Choosing eps and minpts for DBSCAN (R)? - r

I've been searching for an answer for this question for quite a while, so I'm hoping someone can help me. I'm using dbscan from the fpc library in R. For example, I am looking at the USArrests data set and am using dbscan on it as follows:
library(fpc)
ds <- dbscan(USArrests,eps=20)
Choosing eps was merely by trial and error in this case. However I am wondering if there is a function or code available to automate the choice of the best eps/minpts. I know some books recommend producing a plot of the kth sorted distance to its nearest neighbour. That is, the x-axis represents "Points sorted according to distance to kth nearest neighbour" and the y-axis represents the "kth nearest neighbour distance".
This type of plot is useful for helping choose an appropriate value for eps and minpts. I hope I have provided enough information for someone to be help me out. I wanted to post a pic of what I meant however I'm still a newbie so can't post an image just yet.

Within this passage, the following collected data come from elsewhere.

(** * ZeBadge serial firmware ([zehardware/code.py]): a shallow embedding

    The firmware is a single CircuitPython script: a cooperative loop that
    reads one command per tick from the serial link, decodes it, dispatches
    it to a handler and refreshes the e-ink display on a fixed cadence.

    Python values are modelled as follows.
    - [str] is a list of Unicode code points ([list Z]); [len], slicing,
      [split], [replace], [strip] and [startswith] work on code points.
    - [bytes] is a list of integers in [0, 256).
    - Python integers are unbounded, hence [Z].
    - Exceptions are values carried by an outcome type; module globals are
      fields of an explicit state record threaded through a small
      state-and-exception monad.

    The first part of the file is the embedding, the second part the
    theorems about it. *)

From Stdlib Require Import ZArith String Ascii Lia Bool QArith.
From stdpp Require Import base list gmap.

Local Open Scope Z_scope.

(** * Part I: the embedding *)

(** ** Python strings and sequences *)

Module PyStr.

(** A Python [str]: the sequence of its code points. *)
Definition pystr : Type := list Z.

(** Python [bytes]. *)
Definition pybytes : Type := list Z.

(** An ASCII literal of the source as a [pystr]. *)
Definition py (s : string) : pystr :=
  map (fun a => Z.of_N (N_of_ascii a)) (list_ascii_of_string s).

(** [len(s)] *)
Definition len {A : Type} (l : list A) : Z := Z.of_nat (length l).

(** The position a slice bound [i] denotes in a sequence of length
    [len l]: negative bounds count from the end, and every bound is
    clamped to the sequence. *)
Definition slice_bound {A : Type} (l : list A) (i : Z) : nat :=
  Z.to_nat (if i <? 0 then Z.max 0 (len l + i) else Z.min i (len l)).

(** [l[:i]] *)
Definition slice_to {A : Type} (l : list A) (i : Z) : list A :=
  take (slice_bound l i) l.

(** [l[i:]] *)
Definition slice_from {A : Type} (l : list A) (i : Z) : list A :=
  drop (slice_bound l i) l.

(** [s.startswith(p)] is [is_prefix p s]. *)
Fixpoint is_prefix (p s : pystr) : bool :=
  match p, s with
  | [], _ => true
  | _ :: _, [] => false
  | a :: p', b :: s' => (a =? b) && is_prefix p' s'
  end.

Definition startswith (s p : pystr) : bool := is_prefix p s.

(** [s.replace(old, new)] scans [s] from the left; wherever [old] occurs
    it emits [new] and resumes after the occurrence.  [skip] counts the
    characters of the current occurrence that are still to be passed. *)
Fixpoint replace_go (old new : pystr) (skip : nat) (s : pystr) : pystr :=
  match s with
  | [] => []
  | c :: s' =>
      match skip with
      | S k => replace_go old new k s'
      | O =>
          if is_prefix old s
          then new ++ replace_go old new (length old - 1) s'
          else c :: replace_go old new 0 s'
      end
  end.

Definition replace (s old new : pystr) : pystr :=
  match old with
  | [] => new ++ flat_map (fun c => c :: new) s
  | _ :: _ => replace_go old new 0 s
  end.

(** [s.split(sep)] for a separator of one character, as in [split(":")]
    and [split("-")]. *)
Fixpoint split (sep : Z) (s : pystr) : list pystr :=
  match s with
  | [] => [[]]
  | c :: s' =>
      if c =? sep then [] :: split sep s'
      else match split sep s' with
           | p :: ps => (c :: p) :: ps
           | [] => [[c]]
           end
  end.

(** Whitespace as CircuitPython's [str.strip()] and the regular
    expression class [\s] see it: space, tab, line feed, vertical tab,
    form feed, carriage return. *)
Definition isspace (c : Z) : bool :=
  (c =? 32) || ((9 <=? c) && (c <=? 13)).

Fixpoint lstrip (s : pystr) : pystr :=
  match s with
  | [] => []
  | c :: s' => if isspace c then lstrip s' else s
  end.

Definition rstrip (s : pystr) : pystr := rev (lstrip (rev s)).

(** [s.strip()] *)
Definition strip (s : pystr) : pystr := rstrip (lstrip s).

(** [sep.join(parts)] *)
Fixpoint join (sep : pystr) (parts : list pystr) : pystr :=
  match parts with
  | [] => []
  | [p] => p
  | p :: ps => p ++ sep ++ join sep ps
  end.

(** [re.sub(r'\s', " ", s)] *)
Definition sub_space (s : pystr) : pystr :=
  map (fun c => if isspace c then 32 else c) s.

(** Equality of strings, [==]. *)
Fixpoint str_eqb (a b : pystr) : bool :=
  match a, b with
  | [], [] => true
  | x :: a', y :: b' => (x =? y) && str_eqb a' b'
  | _, _ => false
  end.

(** [x in l] for a list of strings. *)
Definition str_in (x : pystr) (l : list pystr) : bool :=
  existsb (str_eqb x) l.

(** Decimal digits of a non-negative integer, [str(n)].  [fuel] bounds
    the number of digits. *)
Fixpoint digits_go (fuel : nat) (n : Z) (acc : pystr) : pystr :=
  match fuel with
  | O => acc
  | S f =>
      let acc' := (48 + n mod 10) :: acc in
      if n / 10 =? 0 then acc' else digits_go f (n / 10) acc'
  end.

Definition str_of_nonneg (n : Z) : pystr :=
  digits_go (S (Z.to_nat (Z.log2 n))) n [].

(** ["{:0>2}".format(n)]: right-aligned in a field of two, padded with
    the character 0. *)
Definition format_02 (n : Z) : pystr :=
  let d := str_of_nonneg n in
  repeat 48 (2 - length d) ++ d.

End PyStr.
Export PyStr.

(** ** Exceptions and outcomes *)

(** The exception classes that occur.  [SystemExit] (raised by
    [sys.exit()]) and [ReloadException] (raised by [supervisor.reload()])
    derive from [BaseException] only; every other class derives from
    [Exception]. *)
Inductive exn_class : Type :=
| PlainException
| ValueError
| TypeError
| IndexError
| NameError
| UnicodeError
| OSError
| RuntimeError
| SystemExit
| ReloadException.

Record exn : Type := MkExn { exn_cls : exn_class; exn_msg : pystr }.

(** [isinstance(e, Exception)]: what [except Exception] catches. *)
Definition is_Exception (e : exn) : bool :=
  match exn_cls e with
  | SystemExit | ReloadException => false
  | _ => true
  end.

(** A computation either returns a value or raises. *)
Inductive outcome (A : Type) : Type :=
| Ok (a : A)
| Raise (e : exn).
Arguments Ok {A} a.
Arguments Raise {A} e.

Definition raise_ {A : Type} (c : exn_class) (msg : string) : outcome A :=
  Raise (MkExn c (py msg)).

Definition obind {A B : Type} (m : outcome A) (k : A -> outcome B) : outcome B :=
  match m with
  | Ok a => k a
  | Raise e => Raise e
  end.

Definition is_raise {A : Type} (m : outcome A) : bool :=
  match m with
  | Ok _ => false
  | Raise _ => true
  end.

(** ** UTF-8 ([str.encode("utf-8")] and [str(b, "utf-8")])

    The codec of the Unicode standard: scalar values only, shortest form
    only. *)

Module Utf8.

(** A Unicode scalar value: a code point that is not a surrogate. *)
Definition is_scalar (c : Z) : bool :=
  ((0 <=? c) && (c <? 55296)) || ((57344 <=? c) && (c <? 1114112)).

Definition encode_char (c : Z) : pybytes :=
  if c <? 128 then [c]
  else if c <? 2048 then [192 + c / 64; 128 + c mod 64]
  else if c <? 65536 then
    [224 + c / 4096; 128 + (c / 64) mod 64; 128 + c mod 64]
  else
    [240 + c / 262144; 128 + (c / 4096) mod 64;
     128 + (c / 64) mod 64; 128 + c mod 64].

(** [s.encode("utf-8")]; a surrogate cannot be encoded. *)
Fixpoint encode (s : pystr) : outcome pybytes :=
  match s with
  | [] => Ok []
  | c :: s' =>
      if is_scalar c
      then obind (encode s') (fun bs => Ok (encode_char c ++ bs))
      else raise_ UnicodeError "surrogates not allowed"
  end.

Definition is_cont (b : Z) : bool := (128 <=? b) && (b <=? 191).

Definition bad_utf8 {A : Type} : outcome A :=
  raise_ UnicodeError "invalid utf-8".

(** [str(b, "utf-8")] *)
Fixpoint decode (bs : pybytes) : outcome pystr :=
  match bs with
  | [] => Ok []
  | b0 :: r =>
      if (0 <=? b0) && (b0 <? 128) then
        obind (decode r) (fun s => Ok (b0 :: s))
      else if (194 <=? b0) && (b0 <=? 223) then
        match r with
        | b1 :: r1 =>
            if is_cont b1
            then obind (decode r1)
                   (fun s => Ok (((b0 - 192) * 64 + (b1 - 128)) :: s))
            else bad_utf8
        | _ => bad_utf8
        end
      else if (224 <=? b0) && (b0 <=? 239) then
        match r with
        | b1 :: b2 :: r2 =>
            let c := (b0 - 224) * 4096 + (b1 - 128) * 64 + (b2 - 128) in
            if is_cont b1 && is_cont b2 && (2048 <=? c) && is_scalar c
            then obind (decode r2) (fun s => Ok (c :: s))
            else bad_utf8
        | _ => bad_utf8
        end
      else if (240 <=? b0) && (b0 <=? 244) then
        match r with
        | b1 :: b2 :: b3 :: r3 =>
            let c := (b0 - 240) * 262144 + (b1 - 128) * 4096
                     + (b2 - 128) * 64 + (b3 - 128) in
            if is_cont b1 && is_cont b2 && is_cont b3
               && (65536 <=? c) && is_scalar c
            then obind (decode r3) (fun s => Ok (c :: s))
            else bad_utf8
        | _ => bad_utf8
        end
      else bad_utf8
  end.

End Utf8.

(** ** Base64 ([circuitpython_base64], on top of [binascii])

    The library is a dependency of the firmware, not part of it.  The
    encoder is the standard alphabet with [=] padding and no line breaks;
    the decoder is [binascii.a2b_base64]: it passes over every character
    outside the alphabet, gathers six bits per character and emits a byte
    whenever eight are available, stops at the padding that completes a
    group, and insists that no bits are left over at the end. *)

Module Base64.

(** The character for a six-bit value. *)
Definition b64char (i : Z) : Z :=
  if i <? 26 then 65 + i
  else if i <? 52 then 97 + (i - 26)
  else if i <? 62 then 48 + (i - 52)
  else if i =? 62 then 43
  else 47.

(** The six-bit value of a character of the alphabet. *)
Definition sextet (c : Z) : option Z :=
  if (65 <=? c) && (c <=? 90) then Some (c - 65)
  else if (97 <=? c) && (c <=? 122) then Some (c - 97 + 26)
  else if (48 <=? c) && (c <=? 57) then Some (c - 48 + 52)
  else if c =? 43 then Some 62
  else if c =? 47 then Some 63
  else None.

Definition pad : Z := 61.

(** [base64.b64encode(bs)] *)
Fixpoint b64encode (bs : pybytes) : pybytes :=
  match bs with
  | [] => []
  | [a] => [b64char (a / 4); b64char ((a mod 4) * 16); pad; pad]
  | [a; b] =>
      [b64char (a / 4); b64char ((a mod 4) * 16 + b / 16);
       b64char ((b mod 16) * 4); pad]
  | a :: b :: c :: r =>
      b64char (a / 4) :: b64char ((a mod 4) * 16 + b / 16)
      :: b64char ((b mod 16) * 4 + c / 64) :: b64char (c mod 64)
      :: b64encode r
  end.

(** The decoding loop.  [shift] holds the bits gathered and not yet
    emitted, [nbits] their number, [hadpad] whether a padding character
    was seen since the last character of the alphabet.  The result is the
    number of bits left over and the bytes emitted. *)
Fixpoint a2b_go (inp : pybytes) (shift nbits : Z) (hadpad : bool)
  : Z * pybytes :=
  match inp with
  | [] => (nbits, [])
  | c :: rest =>
      if (c =? pad) && ((nbits =? 2) || ((nbits =? 4) && hadpad))
      then (0, [])
      else
        let hadpad := (c =? pad) || hadpad in
        match sextet c with
        | None => a2b_go rest shift nbits hadpad
        | Some s =>
            let shift := shift * 64 + s in
            let nbits := nbits + 6 in
            if 8 <=? nbits then
              let nbits := nbits - 8 in
              let '(n, out) := a2b_go rest (shift mod 2 ^ nbits) nbits false in
              (n, shift / 2 ^ nbits :: out)
            else a2b_go rest shift nbits false
        end
  end.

There is no general way of choosing minPts. It depends on what you want to find. A low minPts means it will build more clusters from noise, so don't choose it too small.
For epsilon, there are various aspects. It again boils down to choosing whatever works on this data set and this minPts and this distance function and this normalization. You can try to do a knn distance histogram and choose a "knee" there, but there might be no visible one, or multiple.
OPTICS is a successor to DBSCAN that does not need the epsilon parameter (except for performance reasons with index support, see Wikipedia). It's much nicer, but I believe it is a pain to implement in R, because it needs advanced data structures (ideally, a data index tree for acceleration and an updatable heap for the priority queue), and R is all about matrix operations.
Naively, one can imagine OPTICS as doing all values of Epsilon at the same time, and putting the results in a cluster hierarchy.
The first thing you need to check however - pretty much independent of whatever clustering algorithm you are going to use - is to make sure you have a useful distance function and appropriate data normalization. If your distance degenerates, no clustering algorithm will work.

MinPts
As Anony-Mousse explained, 'A low minPts means it will build more clusters from noise, so don't choose it too small.'.
minPts is best set by a domain expert who understands the data well. Unfortunately many cases we don't know the domain knowledge, especially after data is normalized. One heuristic approach is use ln(n), where n is the total number of points to be clustered.
epsilon
There are several ways to determine it:
1) k-distance plot
In a clustering with minPts = k, we expect that core pints and border points' k-distance are within a certain range, while noise points can have much greater k-distance, thus we can observe a knee point in the k-distance plot. However, sometimes there may be no obvious knee, or there can be multiple knees, which makes it hard to decide
2) DBSCAN extensions like OPTICS
OPTICS produce hierarchical clusters, we can extract significant flat clusters from the hierarchical clusters by visual inspection, OPTICS implementation is available in Python module pyclustering. One of the original author of DBSCAN and OPTICS also proposed an automatic way to extract flat clusters, where no human intervention is required, for more information you can read this paper.
3) sensitivity analysis
Basically we want to chose a radius that is able to cluster more truly regular points (points that are similar to other points), while at the same time detect out more noise (outlier points). We can draw a percentage of regular points (points belong to a cluster) VS. epsilon analysis, where we set different epsilon values as the x-axis, and their corresponding percentage of regular points as the y axis, and hopefully we can spot a segment where the percentage of regular points value is more sensitive to the epsilon value, and we choose the upper bound epsilon value as our optimal parameter.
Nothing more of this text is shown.